Train a good cost function
Train a good generator to fool the discriminator

$\min _{\pi} \max _{D} \mathbb{E}_{(s, a) \sim \pi_{E}}[\log D(s, a)]+\mathbb{E}_{(s, a) \sim \pi}[\log (1-D(s, a))]-\lambda H(\pi)$

参考文献：Ho J, ErmonS. Generative adversarial imitation learning. NIPS 2016.

Open Questions

How to generalize skills with complex conditions?
How to find solutions with guarantees?
How to scale up with respect to the number of dimensions? spaces?
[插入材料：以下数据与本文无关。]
(* ===== verification/RwLockProofs.v ===== *)
(** What the reader-writer lock of sgx_tstd guarantees, and where it does not. *)
From Stdlib Require Import ZArith Lia.
From stdpp Require Import base numbers list option tactics functions relations.
From S2P Require Import Prelude SyncMutex RwLock.

(** * Predicates on program counters *)
Definition in_read (p : rpc) : Prop :=
  match p with ReadWait | ReadRetry => True | _ => False end.
Definition in_write (p : rpc) : Prop :=
  match p with WriteWait | WriteRetry => True | _ => False end.

(** The thread is about to set an event for [t]. *)
Definition will_wake (s : rmachine) (p : rpc) (t : thread) : Prop :=
  match p with
  | Waking (WakeRef n) => (n, t) ∈ writer_queue (rw s)
  | Waking (WakeMany ts) => t ∈ ts
  | _ => False
  end.

Definition rnotified (s : rmachine) (t : thread) : Prop :=
  (0 < revents s t)%nat \/ exists u, will_wake s (rpcs s u) t.

(** * The invariants *)

(** The fields of the lock against the locks that are held. *)
Definition holders_inv (n : Z) (s : rmachine) : Prop :=
  reader_count (rw s) = zlen (readers s) /\ zlen (readers s) <= n /\
  (rw_owner (rw s) = SGX_THREAD_T_NULL -> writers s = []) /\
  (rw_owner (rw s) <> SGX_THREAD_T_NULL ->
     writers s = [rw_owner (rw s)] /\ readers s = []).

(** * Overflow and use after free *)
Lemma try_reads_wrap k : exists s, nsteps (rstep false) k rstart s /\
  reader_count (rw s) = wrap 32 (Z.of_nat k) /\ rw_owner (rw s) = SGX_THREAD_T_NULL /\
  readers s = replicate k 1 /\ writers s = [] /\ fault s = false /\
  forall t, is_outside (rpcs s t) = true.
Proof.
  induction k as [|k (s & Hn & Hc & Ho & Hr & Hw & Hf & Hp)].
  - exists rstart. split_and!; try done. apply nsteps_O.
  - eexists. split; [eapply nsteps_r; [exact Hn|]; by apply (run_try_read false s 1)|].
    unfold try_read. rewrite Ho, Z.eqb_refl. simpl. rewrite Hr, Hc, Ho. split_and!; try done.
    + unfold wrap. rewrite Zplus_mod_idemp_l. f_equal. lia.
    + intros t. unfold insert, fn_insert. by case_decide.
Qed.

(** The reader count is a [u32] that wraps: after 2^32 successful [try_read]
    calls of one thread, each of them still holding its lock, [try_write] by
    another thread succeeds. *)
Theorem reader_count_overflow :
  exists s, rtc (rstep false) rstart s /\ fault s = false /\
    length (readers s) = Z.to_nat (2 ^ 32) /\ writers s = [2] /\ rw_owner (rw s) = 2.
Proof.
  assert (Z.of_nat (Z.to_nat (2 ^ 32)) = 2 ^ 32) as Ek by lia.
  generalize dependent (Z.to_nat (2 ^ 32)). intros k Ek.
  destruct (try_reads_wrap k) as (s & Hn & Hc & Ho & Hr & Hw & Hf & Hp). rewrite Ek in Hc.
  eexists. split.
  - eapply rtc_r; [by eapply rtc_nsteps_2|]. by apply (run_try_write false s 2).
  - unfold try_write. rewrite Ho, Hc. simpl. rewrite Hf, Hr, Hw.
    split_and!; try done. apply length_replicate.
Qed.

(** Threads 1 and 3 read, thread 2 waits to write.  Thread 1 releases its lock
    and is interrupted with a reference to the node of thread 2; thread 3 reads,
    releases and wakes thread 2, which takes the lock and frees its node. *)
Definition uaf_run : rmachine :=
  let s := end_read 1 ReadWait (read 1 (rw rstart)) rstart in
  let s := with_fresh (end_write 2 WriteWait (write 2 (fresh s) (rw s)) s) (S (fresh s)) in
  let s := do_read_unlock 1 s in
  let s := end_read 3 ReadWait (read 3 (rw s)) s in
  let s := do_read_unlock 3 s in
  let s := do_wakeup 3 (WakeRef 0) s in
  let s := rgoto (with_revents s (<[2 := 0%nat]> (revents s))) 2 WriteRetry in
  let s := end_write 2 WriteWait (write_retry 2 (rw s)) s in
  do_wakeup 1 (WakeRef 0) s.

(** Use after free: with an honest host and correct callers, three threads
    reach a state in which a releasing reader reads a list node that has been
    freed. *)
Theorem rwlock_use_after_free : rtc (rstep false) rstart uaf_run /\ fault uaf_run = true.
Proof.
  split; [|done]. unfold uaf_run.
  eapply rtc_l; [by apply (run_read false _ 1)|].
  eapply rtc_l; [by apply (run_write false _ 2)|].
  eapply rtc_l; [apply (run_read_unlock false _ 1); [by vm_compute; constructor|done]|].
  eapply rtc_l; [by apply (run_read false _ 3)|].
  eapply rtc_l; [apply (run_read_unlock false _ 3); [by vm_compute; constructor|done]|].
  eapply rtc_l; [by apply (run_wakeup false _ 3 (WakeRef 0))|].
  eapply rtc_l; [by apply (wake_write false _ 2 0)|].
  eapply rtc_l; [by apply (run_write_retry false _ 2)|].
  eapply rtc_l; [by apply (run_wakeup false _ 1 (WakeRef 0))|]. apply rtc_refl.
Qed.

(** * Exclusion *)

(** A section of the reading side takes the lock when it has no owner, and
    otherwise leaves the fields that matter. *)
Definition read_like (l : SgxThreadRwLockInner) (r : option SysError * SgxThreadRwLockInner)
    : Prop :=
  (r.1 = Some (Ok tt) /\ rw_owner l = SGX_THREAD_T_NULL /\ exists rq, r.2 = read_taken l rq) \/
  (r.1 <> Some (Ok tt) /\ rw_owner r.2 = rw_owner l /\ reader_count r.2 = reader_count l).

Definition write_like (t : thread) (l : SgxThreadRwLockInner)
    (r : option SysError * SgxThreadRwLockInner) : Prop :=
  (r.1 = Some (Ok tt) /\ rw_owner l = SGX_THREAD_T_NULL /\ reader_count l = 0 /\
     exists wq, r.2 = write_taken t l wq) \/
  (r.1 <> Some (Ok tt) /\ rw_owner r.2 = rw_owner l /\ reader_count r.2 = reader_count l).

Lemma read_sections t l :
  read_like l (read t l) /\ read_like l (read_retry t l) /\ read_like l (somewhat (try_read l)).
Proof.
  unfold read_like, read, read_retry, try_read, somewhat.
  destruct (Z.eqb_spec (rw_owner l) SGX_THREAD_T_NULL) as [E|E]; simpl.
  - split_and!; left; eauto.
  - split_and!; right; repeat case_match; split_and!; done.
Qed.

Lemma write_sections t n l :
  write_like t l (write t n l) /\ write_like t l (write_retry t l) /\
  write_like t l (somewhat (try_write t l)).
Proof.
  unfold write_like, write, write_retry, try_write, somewhat.
  destruct (Z.eqb_spec (rw_owner l) SGX_THREAD_T_NULL), (Z.eqb_spec (reader_count l) 0); simpl;
    split_and!; eauto 6; right; repeat case_match; split_and!; done.
Qed.

Lemma holders_mono n s : holders_inv n s -> holders_inv (n + 1) s.
Proof. unfold holders_inv. intros (? & ? & ? & ?). split_and!; (lia || done). Qed.

Lemma holders_end_read n s t wait r : n + 1 < 2 ^ 32 -> read_like (rw s) r ->
  holders_inv n s -> holders_inv (n + 1) (end_read t wait r s).
Proof.
  intros Hn Hr Hi. destruct r as [res l]. destruct Hr as [(E & Eo & rq & El)|(E & Eo & Ec)]; simpl in *.
  - subst. destruct Hi as (Hc & Hle & Hf & Hh). unfold holders_inv. simpl.
    pose proof (zlen_nonneg (readers s)). unfold zlen in *. simpl. rewrite Hc, wrap_small by lia.
    split_and!; [lia|lia|done|]. intros E. congruence.
  - apply holders_mono in Hi as (Hc & Hle & Hf & Hh).
    destruct res as [[[]|e]|]; [done|..]; unfold holders_inv; simpl; rewrite Eo, Ec; done.
Qed.

Lemma holders_end_write n s t wait r : t <> SGX_THREAD_T_NULL -> write_like t (rw s) r ->
  holders_inv n s -> holders_inv (n + 1) (end_write t wait r s).
Proof.
  intros Ht Hr Hi. destruct r as [res l].
  apply holders_mono in Hi as (Hc & Hle & Hf & Hh).
  destruct Hr as [(E & Eo & E0 & wq & El)|(E & Eo & Ec)]; simpl in *.
  - subst. unfold holders_inv. simpl. split_and!; [done|done|done|].
    intros _. rewrite (Hf Eo). split; [done|]. apply zlen_nil_iff. lia.
  - destruct res as [[[]|e]|]; [done|..]; unfold holders_inv; simpl; rewrite Eo, Ec; done.
Qed.

Lemma remove_first_length x q : x ∈ q -> zlen (remove_first x q) = zlen q - 1.
Proof.
  unfold zlen. induction q as [|y q IH]; intros Hx; [by apply not_elem_of_nil in Hx|].
  simpl. destruct (Z.eqb_spec y x); [lia|]. apply elem_of_cons in Hx as [->|Hx]; [done|].
  simpl. specialize (IH Hx). lia.
Qed.

Lemma holders_read_unlock n s t : n < 2 ^ 32 -> t ∈ readers s -> holders_inv n s ->
  holders_inv n (do_read_unlock t s).
Proof.
  intros Hn Ht (Hc & Hle & Hf & Hh). pose proof (remove_first_length t (readers s) Ht) as El.
  pose proof (zlen_nonneg (remove_first t (readers s))).
  unfold do_read_unlock, read_unlock. destruct (Z.eqb_spec (reader_count (rw s)) 0); [lia|].
  rewrite Hc, wrap_small by lia. simpl.
  destruct (_ =? 0); simpl; unfold holders_inv; simpl; (split_and!; [lia|lia|done|]); intros E;
    destruct (Hh E) as [_ Er]; rewrite Er in Ht; set_solver.
Qed.

Lemma holders_write_unlock n s t : t <> SGX_THREAD_T_NULL -> holders_inv n s ->
  holders_inv n (do_write_unlock t s).
Proof.
  intros Ht (Hc & Hle & Hf & Hh). unfold do_write_unlock, write_unlock.
  destruct (Z.eqb_spec (rw_owner (rw s)) t) as [E|]; simpl; [|done].
  destruct Hh as [Ew Er]; [congruence|].
  destruct (bool_decide _); simpl; unfold holders_inv; simpl; split_and!; try done;
    intros _; by rewrite Ew, E; simpl; rewrite Z.eqb_refl.
Qed.

(** Where threads are: the null thread is never inside a call, and the queues
    hold the threads that wait. *)
Definition rqueue_inv (s : rmachine) : Prop :=
  is_outside (rpcs s SGX_THREAD_T_NULL) = true /\ (SGX_THREAD_T_NULL ∉ readers s) /\
  NoDup (reader_queue (rw s)) /\
  (forall t, t ∈ reader_queue (rw s) <-> in_read (rpcs s t)) /\
  NoDup (writer_queue (rw s)).*1 /\ NoDup (writer_queue (rw s)).*2 /\
  (forall t, t ∈ (writer_queue (rw s)).*2 <-> in_write (rpcs s t)) /\
  (forall n, n ∈ (writer_queue (rw s)).*1 -> (n < fresh s)%nat).

(** Look the thread of a step up. *)
Ltac at_pc := match goal with H : rpcs _ _ = _ |- _ => rewrite H end.

Lemma holders_step b n s s' : n + 1 < 2 ^ 32 -> rqueue_inv s ->
  rstep b s s' -> holders_inv n s -> holders_inv (n + 1) s'.
Proof.
  intros Hn [H0 _] Hs Hi.
  assert (forall t, is_outside (rpcs s t) = false -> t <> SGX_THREAD_T_NULL) as Hnull
    by (intros t Ht ->; congruence).
  pose proof (fun t => read_sections t (rw s)) as Hr.
  pose proof (fun t => write_sections t (fresh s) (rw s)) as Hw.
  inversion Hs; subst; clear Hs;
    try (by apply holders_end_read; [lia|apply Hr|done]);
    try (by apply holders_end_write; [done || (apply Hnull; by at_pc)|apply Hw|done]);
    try (by apply holders_mono, holders_read_unlock; [lia|..]);
    try (by apply holders_mono, holders_write_unlock; [done || (apply Hnull; by at_pc)|]);
    try (by apply holders_mono).
  apply holders_mono. destruct w; simpl; repeat case_match; done.
Qed.

(** * The queues *)
Lemma remove_node_fst x q n : n ∈ (remove_node x q).*1 -> n ∈ q.*1.
Proof. induction q as [|z q IH]; simpl; [done|]. destruct (_ =? _); set_solver. Qed.

Lemma remove_node_elem x q : NoDup q.*2 ->
  NoDup (remove_node x q).*2 /\ (NoDup q.*1 -> NoDup (remove_node x q).*1) /\
  forall y, y ∈ remove_node x q <-> y ∈ q /\ y.2 <> x.
Proof.
  induction q as [|z q IH]; intros Hn; simpl in *; [split_and!; [done..|set_solver]|].
  apply NoDup_cons in Hn as [Hz Hn]. destruct (IH Hn) as (I1 & I2 & I3).
  destruct (Z.eqb_spec z.2 x) as [Ex|Hne].
  - split_and!; [done|by intros [_ ?]%NoDup_cons|]. intros y. rewrite elem_of_cons.
    split; [|naive_solver]. intros Hy. split; [auto|]. intros E. apply Hz. subst x.
    rewrite <- E. by apply list_elem_of_fmap_2.
  - simpl. split_and!.
    + constructor; [|done]. intros (y & Ey & Hy)%list_elem_of_fmap_1. apply I3 in Hy as [Hy _].
      apply Hz. rewrite Ey. by apply list_elem_of_fmap_2.
    + intros [Hz1 Hn1]%NoDup_cons. constructor; [|auto]. intros Hin.
      apply Hz1. by apply (remove_node_fst x).
    + intros y. rewrite !elem_of_cons, I3. naive_solver.
Qed.

(** Steps that keep both queues. *)
Lemma rqueue_move s s' t p :
  rqueue_inv s -> t <> SGX_THREAD_T_NULL -> rpcs s' = <[t := p]> (rpcs s) ->
  reader_queue (rw s') = reader_queue (rw s) -> writer_queue (rw s') = writer_queue (rw s) ->
  (SGX_THREAD_T_NULL ∈ readers s' -> SGX_THREAD_T_NULL ∈ readers s) ->
  (fresh s <= fresh s')%nat ->
  (in_read (rpcs s t) <-> in_read p) -> (in_write (rpcs s t) <-> in_write p) -> rqueue_inv s'.
Proof.
  intros (H0 & Hn0 & R1 & R2 & W0 & W1 & W2 & W3) Ht Ep Er Ew Hrs Hf Hir Hiw.
  unfold rqueue_inv. rewrite Ep, Er, Ew. split_and!; auto.
  - by rewrite fn_lookup_insert_ne.
  - intros u. unfold insert, fn_insert. case_decide; subst; rewrite R2; [done|done].
  - intros u. unfold insert, fn_insert. case_decide; subst; rewrite W2; [done|done].
  - intros n Hin. specialize (W3 n Hin). lia.
Qed.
How to make it tractable?
How to perform imitation by multiple agents?
How to perform incremental/active learning in IRL?

Performance evaluation

How to establish benchmark problems for imitation learning?
What metric should be used to evaluate imitation learning methods?